На улице снежит. Макушки Альп давно и безнадежно скрылись в белой круговерти. Его дочь обожает снег. Запрокидывает головку, широко раскрывая рот. Ловит снежинки, раскинув руки, всецело доверяя своему отцу. И это доверие бесценно. Егор фыркает, вспоминая, как боялся брать ее на руки, такую маленькую. Помнил, как впервые сам дошел до детской кроватки, чтобы убаюкать разбушевавшуюся вночи дочь. И как просидел с ней на полу у колыбельки, потому что так и не смог подняться. И взъерошенную и перепуганную Карину, не обнаружившую его в постели утром.

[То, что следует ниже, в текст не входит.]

Lemma quiet_finish : quiet p_finish_node.
Proof.
  intros p a p' H. unfold p_finish_node in H.
  destruct (green_builder_finish_node (gb p)); try discriminate H. by injection H as <- <-.
Qed.

Lemma quiet_when b m : quiet m -> quiet (when b m).
Proof. intros H. destruct b; [exact H|apply quiet_ret]. Qed.

Create HintDb quiet.
#[local] Hint Resolve quiet_ret quiet_gets quiet_bind quiet_loop quiet_advance
  quiet_skip_one quiet_finish quiet_when : quiet.

(** Everything [p_recover] does after its diagnostic and the start of the node. *)
Lemma quiet_recover_skip E sync : quiet (
  let* start := gets pos in
  loop E (let* go := gets (fun p => negb (p_is_eof E p) && negb (at_sync E sync p) &&
                                    (fix_count p <? PARSE_FIX_CAP)%nat) in
          if go : bool then skip_one E ;;; ret true else ret false) ;;;
  let* stuck := gets (fun p => (pos p =? start)%nat && negb (p_is_eof E p)) in
  when stuck (skip_one E) ;;; p_finish_node).
Proof.
  apply quiet_bind; [auto with quiet|]. intros start.
  apply quiet_bind; [apply quiet_loop|auto with quiet].
  - apply quiet_bind; [auto with quiet|]. intros []; auto with quiet.
Qed.

Lemma recover_diagnostic (p : Parser) (b : bool) m :
  exists p1, when b (p_error m) p = Ret (tt, p1) /\ gb p1 = gb p /\ pos p1 = pos p /\
    parsing_type p1 = parsing_type p /\ no_trailing_lambda p1 = no_trailing_lambda p /\
    (length (errors p) <= length (errors p1) <= S (length (errors p)))%nat.
Proof.
  destruct b; simpl; [|exists p; repeat split; lia]. unfold p_error, modify.
  eexists. split; [reflexivity|]. destruct (in_recovery p); simpl;
    rewrite ?length_app; simpl; repeat split; lia.
Qed.

Lemma finish_error_node E p1 p4 pt nt lo k :
  At E [] (set_gb (green_builder_start_node SK_ERROR_NODE (gb p1)) p1) p4 pt nt lo k ->
  wp p_finish_node (fun _ p' => exists inner,
    parents (gb p') = parents (gb p1) /\
    children (gb p') = children (gb p1) ++ [(0%N, green_node_alloc SK_ERROR_NODE inner)] /\
    elem_leaves inner = map (emitted E) (slice E (pos p1) (pos p')) /\
    (lo <= pos p')%nat /\ parsing_type p' = pt /\ no_trailing_lambda p' = nt) p4.
Proof.
  intros [[Pa (new & C & L & K) F Le O R T X] Hpt Hnt Hlo Hk]. simpl in *.
  eexists tt, _. split.
  { unfold p_finish_node, green_builder_finish_node. rewrite Pa, C. cbn [first_child].
    rewrite (proj2 (Nat.leb_le _ _)) by (rewrite length_app; lia). reflexivity. }
  exists new. cbn [gb set_gb parents children frame_kind].
  by rewrite drop_app_length, take_app_length.
Qed.

(** recovery makes progress and is contained: from any cursor position and for
    any synchronisation set, [p_recover] returns, adds exactly one child, an
    [SK_ERROR_NODE] that holds exactly the tokens skipped, at least one of them
    unless at the end of the file; it leaves the open frames and the context flags
    alone and reports at most one error. *)
Theorem recover_one_error_node (E : ParserEnv) (sync : N) (m : string) (p : Parser) :
  tokens_ok E -> pos_ok E (pos p) ->
  exists p' inner, p_recover E sync m p = Ret (tt, p') /\
    parents (gb p') = parents (gb p) /\
    children (gb p') = children (gb p) ++ [(0%N, green_node_alloc SK_ERROR_NODE inner)] /\
    elem_leaves inner = map (emitted E) (slice E (pos p) (pos p')) /\
    (p_is_eof E p = false -> (pos p < pos p')%nat) /\
    parsing_type p' = parsing_type p /\ no_trailing_lambda p' = no_trailing_lambda p /\
    (length (errors p) <= length (errors p') <= S (length (errors p)))%nat.
Proof.
  intros Htoks Hok.
  destruct (recover_diagnostic p (fix_count p <? PARSE_FIX_CAP)%nat m)
    as (p1 & E1 & G1 & P1 & T1 & N1 & L1).
  set (q := set_gb (green_builder_start_node SK_ERROR_NODE (gb p1)) p1).
  assert (HA : At E [] q q (parsing_type p) (no_trailing_lambda p) (pos p) (p_peek E p)).
  { split; simpl; rewrite ?P1; try done; [by apply ext_refl; simpl; rewrite P1|].
    by apply peek_pos. }
  pose proof (wp_recover_skip E Htoks [] q q _ _ _ _ sync p_finish_node _ HA
    (fun p4 k4 HA4 => finish_error_node E p1 p4 _ _ _ _ HA4))
    as ([] & p' & E2 & inner & H1 & H2 & H3 & H4 & H5 & H6).
  exists p', inner. pose proof (quiet_recover_skip _ _ _ _ _ E2) as Hq. cbn [errors q set_gb] in Hq.
  rewrite Hq, <- G1. rewrite P1 in H3.
  split; [|repeat split; try done; [|apply L1|apply L1]].
  - unfold p_recover, bind at 1, gets at 1. cbn [obind]. unfold bind at 1. rewrite E1.
    cbn [obind]. exact E2.
  - intros He. unfold up in H4. unfold p_is_eof in He. rewrite He in H4. lia.
Qed.

(** ** Lookahead *)

(** The tokens that are not trivia. *)
Definition significant (ts : list Token) : list Token :=
  List.filter (fun t => negb (token_is_trivia (kind t))) ts.

Lemma skip_trivia_from_spec ts i :
  exists k, skip_trivia_from ts i = (i + k)%nat /\ (k <= length ts)%nat /\
    significant (drop k ts) = significant ts /\
    match drop k ts with t :: _ => token_is_trivia (kind t) = false | [] => True end.
Proof.
  revert i. induction ts as [|t ts IH]; intros i; simpl.
  - exists 0%nat. by rewrite Nat.add_0_r.
  - destruct (token_is_trivia (kind t)) eqn:Ht; simpl.
    + destruct (IH (S i)) as (k & -> & Hk & Hs & Hm). exists (S k).
      split; [lia|]. split; [lia|]. done.
    + exists 0%nat. simpl. rewrite Ht. simpl. split; [lia|]. split; [lia|done].
Qed.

А еще он помнит ее в то утро: разгоряченную после сна, в одном пеньюаре, который ничерта не прятал. Егор пожирал взглядом налившуюся грудь с торчащими сосочками, изгибы крутых бедер и чувствовал, как становится тесно в домашних брюках.
Он позволил ей покормить и уложить дочь, сходя с ума от пульсирующего в висках желания. Смотрел, как маленькая Соня обхватывает ртом темный сосок и завидовал собственной дочери, отчаянно желая оказаться на месте Сони. Сидеть на твердом полу с каменным стояком было некомфортно, но Егор терпел. Пока Кори не оказалась совсем близко. Он дурел от нее: ее запаха, отзывчивости, страстности.
Оседлав его прямо на полу и ощутив его твердость, ее синие глаза превратились в чернильные озера похоти и неистового желания. Больше Егор не видел ничего, только ее глаза, утягивающие за грань наслаждения.
Выпав из реальности Егор поскальзывается и вместе с дочерью валится в сугроб. Соня хохочет от того, как смешно отфыркивается снегом ее отец.
– Папа! Ты Снеговик! – звонким колокольчиком заявляет она, присыпая Егора снегом.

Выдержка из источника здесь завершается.